TASK PROMPT: Look through the data below and extract, unchanged, the lines from the one that contains "intros Hok Ho Hn Hs. unfold touches_bad_block." to the one that contains "intros c' r.", both included.

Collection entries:

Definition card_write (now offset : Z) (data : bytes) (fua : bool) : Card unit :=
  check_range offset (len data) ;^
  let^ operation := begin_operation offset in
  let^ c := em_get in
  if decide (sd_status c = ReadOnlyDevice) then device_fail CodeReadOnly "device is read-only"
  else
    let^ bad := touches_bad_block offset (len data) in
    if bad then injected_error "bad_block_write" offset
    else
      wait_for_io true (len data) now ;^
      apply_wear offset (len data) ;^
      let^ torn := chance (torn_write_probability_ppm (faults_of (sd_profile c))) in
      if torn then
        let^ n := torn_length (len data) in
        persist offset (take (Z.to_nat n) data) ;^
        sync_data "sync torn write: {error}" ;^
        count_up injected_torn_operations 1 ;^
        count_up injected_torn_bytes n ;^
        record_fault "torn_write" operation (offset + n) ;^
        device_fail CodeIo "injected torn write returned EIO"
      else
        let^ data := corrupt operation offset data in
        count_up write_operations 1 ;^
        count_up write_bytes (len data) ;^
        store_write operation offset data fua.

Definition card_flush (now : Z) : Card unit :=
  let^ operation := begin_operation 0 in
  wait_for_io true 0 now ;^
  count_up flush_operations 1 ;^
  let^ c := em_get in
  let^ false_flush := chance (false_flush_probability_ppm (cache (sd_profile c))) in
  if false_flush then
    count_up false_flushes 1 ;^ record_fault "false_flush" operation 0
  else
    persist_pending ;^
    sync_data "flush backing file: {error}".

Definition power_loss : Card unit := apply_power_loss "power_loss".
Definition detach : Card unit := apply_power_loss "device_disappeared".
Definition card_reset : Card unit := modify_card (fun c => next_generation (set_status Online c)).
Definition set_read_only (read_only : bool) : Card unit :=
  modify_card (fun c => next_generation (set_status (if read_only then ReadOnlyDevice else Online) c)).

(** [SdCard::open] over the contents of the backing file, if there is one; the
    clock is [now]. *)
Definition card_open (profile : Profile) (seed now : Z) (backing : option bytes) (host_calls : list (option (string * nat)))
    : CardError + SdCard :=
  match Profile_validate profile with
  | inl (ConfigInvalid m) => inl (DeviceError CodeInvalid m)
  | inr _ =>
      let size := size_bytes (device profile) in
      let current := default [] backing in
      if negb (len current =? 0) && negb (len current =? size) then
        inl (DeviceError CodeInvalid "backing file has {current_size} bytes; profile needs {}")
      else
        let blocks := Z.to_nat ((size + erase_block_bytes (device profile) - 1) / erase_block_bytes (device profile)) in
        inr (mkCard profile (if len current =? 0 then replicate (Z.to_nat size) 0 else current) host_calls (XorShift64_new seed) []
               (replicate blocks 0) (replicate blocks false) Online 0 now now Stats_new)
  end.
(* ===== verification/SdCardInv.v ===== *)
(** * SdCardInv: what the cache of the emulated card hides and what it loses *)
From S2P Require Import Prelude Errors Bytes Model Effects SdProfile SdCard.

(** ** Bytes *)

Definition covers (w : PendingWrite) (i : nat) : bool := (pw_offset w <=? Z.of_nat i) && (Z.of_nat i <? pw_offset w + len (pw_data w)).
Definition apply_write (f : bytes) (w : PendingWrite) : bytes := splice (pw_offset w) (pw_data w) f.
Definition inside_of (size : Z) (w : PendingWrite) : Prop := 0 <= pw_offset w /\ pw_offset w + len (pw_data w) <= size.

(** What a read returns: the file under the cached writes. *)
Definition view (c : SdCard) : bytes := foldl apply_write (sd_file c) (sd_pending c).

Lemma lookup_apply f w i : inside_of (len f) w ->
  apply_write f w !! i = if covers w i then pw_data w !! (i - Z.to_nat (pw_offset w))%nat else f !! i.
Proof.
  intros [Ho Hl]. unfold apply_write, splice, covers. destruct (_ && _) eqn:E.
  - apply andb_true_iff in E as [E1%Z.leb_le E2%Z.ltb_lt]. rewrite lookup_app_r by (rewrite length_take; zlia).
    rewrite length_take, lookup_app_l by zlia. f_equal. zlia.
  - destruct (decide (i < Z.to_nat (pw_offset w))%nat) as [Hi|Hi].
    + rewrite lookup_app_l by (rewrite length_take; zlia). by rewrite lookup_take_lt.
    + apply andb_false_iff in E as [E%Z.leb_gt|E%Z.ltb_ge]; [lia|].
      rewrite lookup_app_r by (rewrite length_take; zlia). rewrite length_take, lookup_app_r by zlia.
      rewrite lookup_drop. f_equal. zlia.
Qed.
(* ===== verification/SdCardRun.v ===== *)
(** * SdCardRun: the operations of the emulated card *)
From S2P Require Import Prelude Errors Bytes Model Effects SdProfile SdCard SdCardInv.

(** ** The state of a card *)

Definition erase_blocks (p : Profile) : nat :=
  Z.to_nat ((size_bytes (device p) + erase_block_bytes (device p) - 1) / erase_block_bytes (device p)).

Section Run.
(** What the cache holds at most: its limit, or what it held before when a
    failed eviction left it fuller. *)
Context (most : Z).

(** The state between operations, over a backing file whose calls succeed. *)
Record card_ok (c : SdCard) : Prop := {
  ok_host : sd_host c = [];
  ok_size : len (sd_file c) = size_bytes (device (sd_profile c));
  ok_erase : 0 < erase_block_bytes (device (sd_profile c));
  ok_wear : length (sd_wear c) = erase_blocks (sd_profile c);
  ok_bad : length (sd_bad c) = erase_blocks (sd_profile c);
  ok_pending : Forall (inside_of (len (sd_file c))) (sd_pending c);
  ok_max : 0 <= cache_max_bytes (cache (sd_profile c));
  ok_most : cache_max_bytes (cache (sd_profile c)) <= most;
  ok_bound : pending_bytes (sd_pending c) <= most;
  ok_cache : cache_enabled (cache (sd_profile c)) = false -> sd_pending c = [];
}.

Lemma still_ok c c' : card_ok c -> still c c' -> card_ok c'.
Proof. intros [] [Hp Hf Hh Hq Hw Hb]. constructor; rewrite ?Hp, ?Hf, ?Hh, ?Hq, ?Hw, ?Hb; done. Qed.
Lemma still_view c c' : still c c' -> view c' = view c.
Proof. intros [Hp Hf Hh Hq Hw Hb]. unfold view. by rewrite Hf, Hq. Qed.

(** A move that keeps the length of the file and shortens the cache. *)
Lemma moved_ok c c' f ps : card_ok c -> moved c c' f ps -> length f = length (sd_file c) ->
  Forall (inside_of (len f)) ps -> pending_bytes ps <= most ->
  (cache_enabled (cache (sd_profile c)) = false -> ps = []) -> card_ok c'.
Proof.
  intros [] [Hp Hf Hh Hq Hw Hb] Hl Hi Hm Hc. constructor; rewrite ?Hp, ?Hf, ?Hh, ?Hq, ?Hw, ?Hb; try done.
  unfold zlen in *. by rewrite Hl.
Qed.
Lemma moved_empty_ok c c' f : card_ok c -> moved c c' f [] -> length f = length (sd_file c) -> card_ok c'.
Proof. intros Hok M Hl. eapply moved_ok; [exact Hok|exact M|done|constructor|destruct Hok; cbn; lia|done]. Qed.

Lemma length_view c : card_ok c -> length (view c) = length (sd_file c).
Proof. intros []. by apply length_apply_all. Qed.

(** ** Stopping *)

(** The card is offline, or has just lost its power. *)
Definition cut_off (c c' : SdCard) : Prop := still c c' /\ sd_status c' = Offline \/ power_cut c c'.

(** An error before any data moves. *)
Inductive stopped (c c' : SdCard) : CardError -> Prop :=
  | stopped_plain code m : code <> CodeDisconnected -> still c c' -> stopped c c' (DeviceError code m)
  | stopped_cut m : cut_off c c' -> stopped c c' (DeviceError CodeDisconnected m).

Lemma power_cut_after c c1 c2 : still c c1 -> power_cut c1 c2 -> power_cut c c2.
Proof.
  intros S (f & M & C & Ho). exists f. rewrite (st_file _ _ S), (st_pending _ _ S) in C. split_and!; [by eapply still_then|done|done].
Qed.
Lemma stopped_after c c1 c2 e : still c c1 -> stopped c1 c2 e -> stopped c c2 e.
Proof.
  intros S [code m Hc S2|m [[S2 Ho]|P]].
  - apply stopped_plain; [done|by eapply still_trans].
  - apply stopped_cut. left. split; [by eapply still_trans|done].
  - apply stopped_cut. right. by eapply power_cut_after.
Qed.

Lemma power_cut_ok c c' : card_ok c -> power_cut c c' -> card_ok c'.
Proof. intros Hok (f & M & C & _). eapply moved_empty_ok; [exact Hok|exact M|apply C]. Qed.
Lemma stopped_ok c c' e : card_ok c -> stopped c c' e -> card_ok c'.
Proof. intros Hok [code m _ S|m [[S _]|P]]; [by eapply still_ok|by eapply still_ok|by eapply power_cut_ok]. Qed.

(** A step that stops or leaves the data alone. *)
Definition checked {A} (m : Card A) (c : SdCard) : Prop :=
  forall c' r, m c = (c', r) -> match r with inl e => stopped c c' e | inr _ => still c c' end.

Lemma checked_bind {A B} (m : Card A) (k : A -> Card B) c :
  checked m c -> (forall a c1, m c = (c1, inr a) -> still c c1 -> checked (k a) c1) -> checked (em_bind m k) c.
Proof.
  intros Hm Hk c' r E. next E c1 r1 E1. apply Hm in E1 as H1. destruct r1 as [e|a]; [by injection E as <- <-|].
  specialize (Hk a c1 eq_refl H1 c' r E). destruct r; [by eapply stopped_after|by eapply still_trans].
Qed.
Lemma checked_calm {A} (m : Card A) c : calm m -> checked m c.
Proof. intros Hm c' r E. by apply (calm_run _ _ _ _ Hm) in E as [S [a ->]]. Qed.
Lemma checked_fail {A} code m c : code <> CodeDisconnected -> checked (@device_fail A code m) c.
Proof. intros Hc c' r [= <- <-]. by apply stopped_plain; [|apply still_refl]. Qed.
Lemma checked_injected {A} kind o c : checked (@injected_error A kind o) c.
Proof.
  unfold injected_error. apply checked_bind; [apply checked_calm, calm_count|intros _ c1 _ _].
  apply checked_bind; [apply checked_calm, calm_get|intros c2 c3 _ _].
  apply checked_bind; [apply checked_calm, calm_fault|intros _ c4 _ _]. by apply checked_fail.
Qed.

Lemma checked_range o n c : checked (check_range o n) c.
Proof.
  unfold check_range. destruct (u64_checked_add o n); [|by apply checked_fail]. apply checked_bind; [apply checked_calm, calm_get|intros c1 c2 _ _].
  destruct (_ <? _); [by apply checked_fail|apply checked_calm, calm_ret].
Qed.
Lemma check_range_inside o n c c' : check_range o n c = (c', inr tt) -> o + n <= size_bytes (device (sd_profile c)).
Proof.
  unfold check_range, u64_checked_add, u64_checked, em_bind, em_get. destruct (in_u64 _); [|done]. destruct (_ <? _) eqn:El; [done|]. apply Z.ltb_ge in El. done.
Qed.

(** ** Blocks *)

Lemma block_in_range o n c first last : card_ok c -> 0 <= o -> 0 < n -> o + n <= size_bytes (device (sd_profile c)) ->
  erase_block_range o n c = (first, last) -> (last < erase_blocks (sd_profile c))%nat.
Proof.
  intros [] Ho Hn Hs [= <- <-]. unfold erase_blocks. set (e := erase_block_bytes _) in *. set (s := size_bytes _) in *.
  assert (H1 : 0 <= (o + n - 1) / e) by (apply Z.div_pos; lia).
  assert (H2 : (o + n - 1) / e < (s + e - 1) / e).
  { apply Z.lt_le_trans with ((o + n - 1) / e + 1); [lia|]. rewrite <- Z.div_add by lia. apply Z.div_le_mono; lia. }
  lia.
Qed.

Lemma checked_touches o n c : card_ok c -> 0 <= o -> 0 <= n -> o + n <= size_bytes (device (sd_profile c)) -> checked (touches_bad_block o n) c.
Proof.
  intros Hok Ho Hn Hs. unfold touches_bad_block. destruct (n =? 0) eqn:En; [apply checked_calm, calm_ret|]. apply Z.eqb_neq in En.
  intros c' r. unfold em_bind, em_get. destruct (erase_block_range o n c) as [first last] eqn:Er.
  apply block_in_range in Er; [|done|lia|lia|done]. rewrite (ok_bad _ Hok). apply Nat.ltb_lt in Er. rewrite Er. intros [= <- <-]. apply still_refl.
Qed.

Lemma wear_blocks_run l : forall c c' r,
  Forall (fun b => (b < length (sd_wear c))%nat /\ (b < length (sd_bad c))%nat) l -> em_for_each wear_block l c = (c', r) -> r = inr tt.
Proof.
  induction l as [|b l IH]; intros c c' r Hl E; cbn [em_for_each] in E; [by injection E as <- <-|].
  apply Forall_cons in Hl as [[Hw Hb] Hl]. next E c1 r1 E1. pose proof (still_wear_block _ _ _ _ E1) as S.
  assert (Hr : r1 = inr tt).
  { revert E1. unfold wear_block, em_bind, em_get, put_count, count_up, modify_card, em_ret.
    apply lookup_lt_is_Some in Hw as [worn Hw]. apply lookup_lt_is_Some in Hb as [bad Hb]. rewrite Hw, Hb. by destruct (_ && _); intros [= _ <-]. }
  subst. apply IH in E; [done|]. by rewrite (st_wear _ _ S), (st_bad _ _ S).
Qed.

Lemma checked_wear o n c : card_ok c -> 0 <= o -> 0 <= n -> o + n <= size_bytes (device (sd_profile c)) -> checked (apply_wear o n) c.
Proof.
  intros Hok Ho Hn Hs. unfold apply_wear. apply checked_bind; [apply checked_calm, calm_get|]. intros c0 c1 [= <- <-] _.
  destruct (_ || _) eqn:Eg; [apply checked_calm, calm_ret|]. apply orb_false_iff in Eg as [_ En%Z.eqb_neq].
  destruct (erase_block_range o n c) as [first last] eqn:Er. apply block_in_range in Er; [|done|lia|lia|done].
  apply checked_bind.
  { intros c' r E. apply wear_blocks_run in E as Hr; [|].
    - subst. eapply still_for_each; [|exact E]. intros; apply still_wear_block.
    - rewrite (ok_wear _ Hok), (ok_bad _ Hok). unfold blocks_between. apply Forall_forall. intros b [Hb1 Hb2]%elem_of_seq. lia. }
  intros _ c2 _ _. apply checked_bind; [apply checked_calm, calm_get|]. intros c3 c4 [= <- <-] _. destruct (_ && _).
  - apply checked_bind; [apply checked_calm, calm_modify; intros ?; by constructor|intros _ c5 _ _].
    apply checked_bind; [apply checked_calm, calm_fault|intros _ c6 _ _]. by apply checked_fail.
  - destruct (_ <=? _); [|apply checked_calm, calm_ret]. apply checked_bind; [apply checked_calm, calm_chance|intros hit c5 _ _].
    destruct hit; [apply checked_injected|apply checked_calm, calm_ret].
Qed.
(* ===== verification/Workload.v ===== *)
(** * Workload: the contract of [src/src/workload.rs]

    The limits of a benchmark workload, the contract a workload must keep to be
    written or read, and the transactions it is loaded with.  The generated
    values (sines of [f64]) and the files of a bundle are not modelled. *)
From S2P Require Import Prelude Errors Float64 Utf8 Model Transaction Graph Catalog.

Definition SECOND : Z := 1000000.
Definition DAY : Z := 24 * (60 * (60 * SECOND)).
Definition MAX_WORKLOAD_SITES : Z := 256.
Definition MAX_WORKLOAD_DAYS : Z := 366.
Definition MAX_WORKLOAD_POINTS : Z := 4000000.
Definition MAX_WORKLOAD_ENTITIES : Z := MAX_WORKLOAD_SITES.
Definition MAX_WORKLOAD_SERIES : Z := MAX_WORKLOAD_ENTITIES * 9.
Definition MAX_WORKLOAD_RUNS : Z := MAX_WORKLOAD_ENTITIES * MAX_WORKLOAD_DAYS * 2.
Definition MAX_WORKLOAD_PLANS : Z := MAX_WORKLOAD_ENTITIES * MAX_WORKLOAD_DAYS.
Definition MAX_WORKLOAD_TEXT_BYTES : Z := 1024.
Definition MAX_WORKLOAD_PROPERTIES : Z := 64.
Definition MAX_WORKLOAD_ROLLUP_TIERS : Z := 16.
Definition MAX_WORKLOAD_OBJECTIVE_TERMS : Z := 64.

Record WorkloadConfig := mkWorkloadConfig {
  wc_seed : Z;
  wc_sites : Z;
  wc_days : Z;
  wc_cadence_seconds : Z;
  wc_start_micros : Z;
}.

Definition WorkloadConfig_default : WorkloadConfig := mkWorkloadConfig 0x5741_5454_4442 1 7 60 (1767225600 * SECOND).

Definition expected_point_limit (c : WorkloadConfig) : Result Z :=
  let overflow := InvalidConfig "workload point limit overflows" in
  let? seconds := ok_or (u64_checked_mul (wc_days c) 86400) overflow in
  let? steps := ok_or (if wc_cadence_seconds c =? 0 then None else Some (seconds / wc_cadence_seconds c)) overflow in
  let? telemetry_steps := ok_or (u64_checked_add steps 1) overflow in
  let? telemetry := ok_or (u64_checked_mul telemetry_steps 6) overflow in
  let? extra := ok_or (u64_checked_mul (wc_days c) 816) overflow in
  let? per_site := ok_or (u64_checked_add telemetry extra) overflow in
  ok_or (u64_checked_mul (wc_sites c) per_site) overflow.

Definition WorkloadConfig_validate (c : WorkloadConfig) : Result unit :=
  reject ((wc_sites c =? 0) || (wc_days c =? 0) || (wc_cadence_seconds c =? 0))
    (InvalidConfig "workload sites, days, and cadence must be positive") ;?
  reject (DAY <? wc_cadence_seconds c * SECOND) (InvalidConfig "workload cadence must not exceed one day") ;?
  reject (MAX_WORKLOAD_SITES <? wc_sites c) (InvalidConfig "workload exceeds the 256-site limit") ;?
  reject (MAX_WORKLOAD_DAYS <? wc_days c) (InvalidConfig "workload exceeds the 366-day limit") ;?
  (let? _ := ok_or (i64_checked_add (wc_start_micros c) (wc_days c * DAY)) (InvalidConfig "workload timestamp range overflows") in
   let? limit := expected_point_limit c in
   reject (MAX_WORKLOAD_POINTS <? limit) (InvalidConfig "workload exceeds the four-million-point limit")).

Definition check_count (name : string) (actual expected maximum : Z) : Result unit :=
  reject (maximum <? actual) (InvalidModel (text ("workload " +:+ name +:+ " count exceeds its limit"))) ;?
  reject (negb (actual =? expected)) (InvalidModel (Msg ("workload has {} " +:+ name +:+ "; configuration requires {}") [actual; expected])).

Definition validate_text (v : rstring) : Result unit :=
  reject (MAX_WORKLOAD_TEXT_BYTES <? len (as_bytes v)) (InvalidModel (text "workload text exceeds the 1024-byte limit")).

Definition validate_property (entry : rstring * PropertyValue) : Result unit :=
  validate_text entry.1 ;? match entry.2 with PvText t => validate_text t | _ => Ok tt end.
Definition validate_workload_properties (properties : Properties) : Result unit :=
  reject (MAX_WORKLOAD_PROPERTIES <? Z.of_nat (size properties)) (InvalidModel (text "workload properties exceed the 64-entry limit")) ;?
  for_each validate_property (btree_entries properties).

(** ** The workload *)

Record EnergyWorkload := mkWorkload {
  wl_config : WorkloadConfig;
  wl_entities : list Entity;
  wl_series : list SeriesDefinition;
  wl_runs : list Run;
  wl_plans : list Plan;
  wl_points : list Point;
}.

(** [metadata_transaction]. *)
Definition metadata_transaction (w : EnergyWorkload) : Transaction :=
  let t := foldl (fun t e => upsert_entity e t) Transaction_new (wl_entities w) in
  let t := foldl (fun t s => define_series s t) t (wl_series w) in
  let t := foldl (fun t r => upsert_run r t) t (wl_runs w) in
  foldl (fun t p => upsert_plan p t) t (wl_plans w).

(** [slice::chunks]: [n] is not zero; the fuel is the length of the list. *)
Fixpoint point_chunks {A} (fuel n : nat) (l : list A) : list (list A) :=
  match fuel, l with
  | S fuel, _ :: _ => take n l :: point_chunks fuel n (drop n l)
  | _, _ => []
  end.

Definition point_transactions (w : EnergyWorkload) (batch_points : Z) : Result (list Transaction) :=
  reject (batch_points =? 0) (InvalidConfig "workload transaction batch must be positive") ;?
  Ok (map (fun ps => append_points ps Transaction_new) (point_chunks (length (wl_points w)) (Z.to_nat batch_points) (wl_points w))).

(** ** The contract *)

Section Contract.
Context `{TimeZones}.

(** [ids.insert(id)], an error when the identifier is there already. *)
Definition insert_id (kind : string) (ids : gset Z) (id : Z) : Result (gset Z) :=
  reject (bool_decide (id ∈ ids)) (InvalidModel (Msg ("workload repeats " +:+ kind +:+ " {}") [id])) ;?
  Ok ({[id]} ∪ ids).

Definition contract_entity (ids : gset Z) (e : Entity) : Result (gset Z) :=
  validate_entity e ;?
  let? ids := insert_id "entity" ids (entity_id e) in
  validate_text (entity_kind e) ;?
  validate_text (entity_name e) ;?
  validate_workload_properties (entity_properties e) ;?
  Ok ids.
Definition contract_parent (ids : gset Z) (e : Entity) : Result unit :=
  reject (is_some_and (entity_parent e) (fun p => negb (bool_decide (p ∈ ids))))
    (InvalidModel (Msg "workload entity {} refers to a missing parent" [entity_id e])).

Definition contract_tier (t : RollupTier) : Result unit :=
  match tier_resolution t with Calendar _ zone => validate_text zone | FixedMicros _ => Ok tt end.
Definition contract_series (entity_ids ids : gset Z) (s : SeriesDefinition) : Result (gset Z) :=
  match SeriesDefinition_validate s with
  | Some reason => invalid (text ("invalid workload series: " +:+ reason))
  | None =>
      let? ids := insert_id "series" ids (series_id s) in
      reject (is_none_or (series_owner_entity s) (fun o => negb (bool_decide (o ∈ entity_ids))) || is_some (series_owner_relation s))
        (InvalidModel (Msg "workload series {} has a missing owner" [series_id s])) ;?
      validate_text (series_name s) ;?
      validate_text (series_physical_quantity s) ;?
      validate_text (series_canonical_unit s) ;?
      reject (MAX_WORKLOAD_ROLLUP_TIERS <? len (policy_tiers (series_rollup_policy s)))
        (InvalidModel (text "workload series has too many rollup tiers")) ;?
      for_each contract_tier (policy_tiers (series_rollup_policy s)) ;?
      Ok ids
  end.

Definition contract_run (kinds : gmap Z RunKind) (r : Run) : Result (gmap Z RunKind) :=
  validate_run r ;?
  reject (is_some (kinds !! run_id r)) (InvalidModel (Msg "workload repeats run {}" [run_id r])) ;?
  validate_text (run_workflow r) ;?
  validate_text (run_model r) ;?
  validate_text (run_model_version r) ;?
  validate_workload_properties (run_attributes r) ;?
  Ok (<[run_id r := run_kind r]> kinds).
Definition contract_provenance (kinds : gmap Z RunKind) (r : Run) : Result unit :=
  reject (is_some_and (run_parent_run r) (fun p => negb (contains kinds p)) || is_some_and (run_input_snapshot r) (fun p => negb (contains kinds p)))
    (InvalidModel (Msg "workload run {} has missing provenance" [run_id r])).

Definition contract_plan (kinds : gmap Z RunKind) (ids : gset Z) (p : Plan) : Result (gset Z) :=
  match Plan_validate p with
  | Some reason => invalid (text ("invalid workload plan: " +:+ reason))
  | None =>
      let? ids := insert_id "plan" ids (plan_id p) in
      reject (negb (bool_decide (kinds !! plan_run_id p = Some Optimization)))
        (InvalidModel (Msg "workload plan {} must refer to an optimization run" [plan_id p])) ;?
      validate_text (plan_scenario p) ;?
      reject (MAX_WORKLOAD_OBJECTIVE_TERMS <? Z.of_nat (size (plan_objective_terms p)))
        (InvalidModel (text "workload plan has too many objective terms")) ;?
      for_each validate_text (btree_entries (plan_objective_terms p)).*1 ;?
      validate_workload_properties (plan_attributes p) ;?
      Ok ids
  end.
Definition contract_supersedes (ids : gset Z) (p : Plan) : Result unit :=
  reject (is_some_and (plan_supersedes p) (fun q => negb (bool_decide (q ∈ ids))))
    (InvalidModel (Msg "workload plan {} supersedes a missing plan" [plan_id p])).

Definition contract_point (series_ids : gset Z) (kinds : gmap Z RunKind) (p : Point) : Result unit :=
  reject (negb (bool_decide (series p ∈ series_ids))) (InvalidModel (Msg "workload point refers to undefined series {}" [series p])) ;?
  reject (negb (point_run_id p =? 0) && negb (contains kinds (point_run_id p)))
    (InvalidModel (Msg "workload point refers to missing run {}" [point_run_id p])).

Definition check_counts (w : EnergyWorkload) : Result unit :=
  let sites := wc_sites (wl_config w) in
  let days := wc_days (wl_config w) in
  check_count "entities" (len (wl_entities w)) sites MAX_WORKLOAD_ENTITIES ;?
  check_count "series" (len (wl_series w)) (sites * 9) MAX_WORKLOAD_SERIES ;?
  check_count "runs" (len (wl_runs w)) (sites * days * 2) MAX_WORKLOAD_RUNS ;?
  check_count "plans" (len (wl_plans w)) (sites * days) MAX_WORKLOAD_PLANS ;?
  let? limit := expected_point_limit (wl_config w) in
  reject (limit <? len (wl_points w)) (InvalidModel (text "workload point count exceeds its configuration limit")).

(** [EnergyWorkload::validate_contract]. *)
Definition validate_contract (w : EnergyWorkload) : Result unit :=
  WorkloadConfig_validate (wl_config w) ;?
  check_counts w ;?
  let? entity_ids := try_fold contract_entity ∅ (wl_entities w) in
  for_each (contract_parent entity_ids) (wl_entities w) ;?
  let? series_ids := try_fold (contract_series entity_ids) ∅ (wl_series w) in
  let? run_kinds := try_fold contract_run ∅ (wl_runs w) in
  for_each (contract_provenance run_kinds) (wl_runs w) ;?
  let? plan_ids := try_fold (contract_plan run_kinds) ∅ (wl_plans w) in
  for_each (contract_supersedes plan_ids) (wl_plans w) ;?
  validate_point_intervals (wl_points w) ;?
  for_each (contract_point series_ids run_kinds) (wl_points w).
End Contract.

TASK SOLUTION:
  intros Hok Ho Hn Hs. unfold touches_bad_block. destruct (n =? 0) eqn:En; [apply checked_calm, calm_ret|]. apply Z.eqb_neq in En.
  intros c' r. unfold em_bind, em_get. destruct (erase_block_range o n c) as [first last] eqn:Er.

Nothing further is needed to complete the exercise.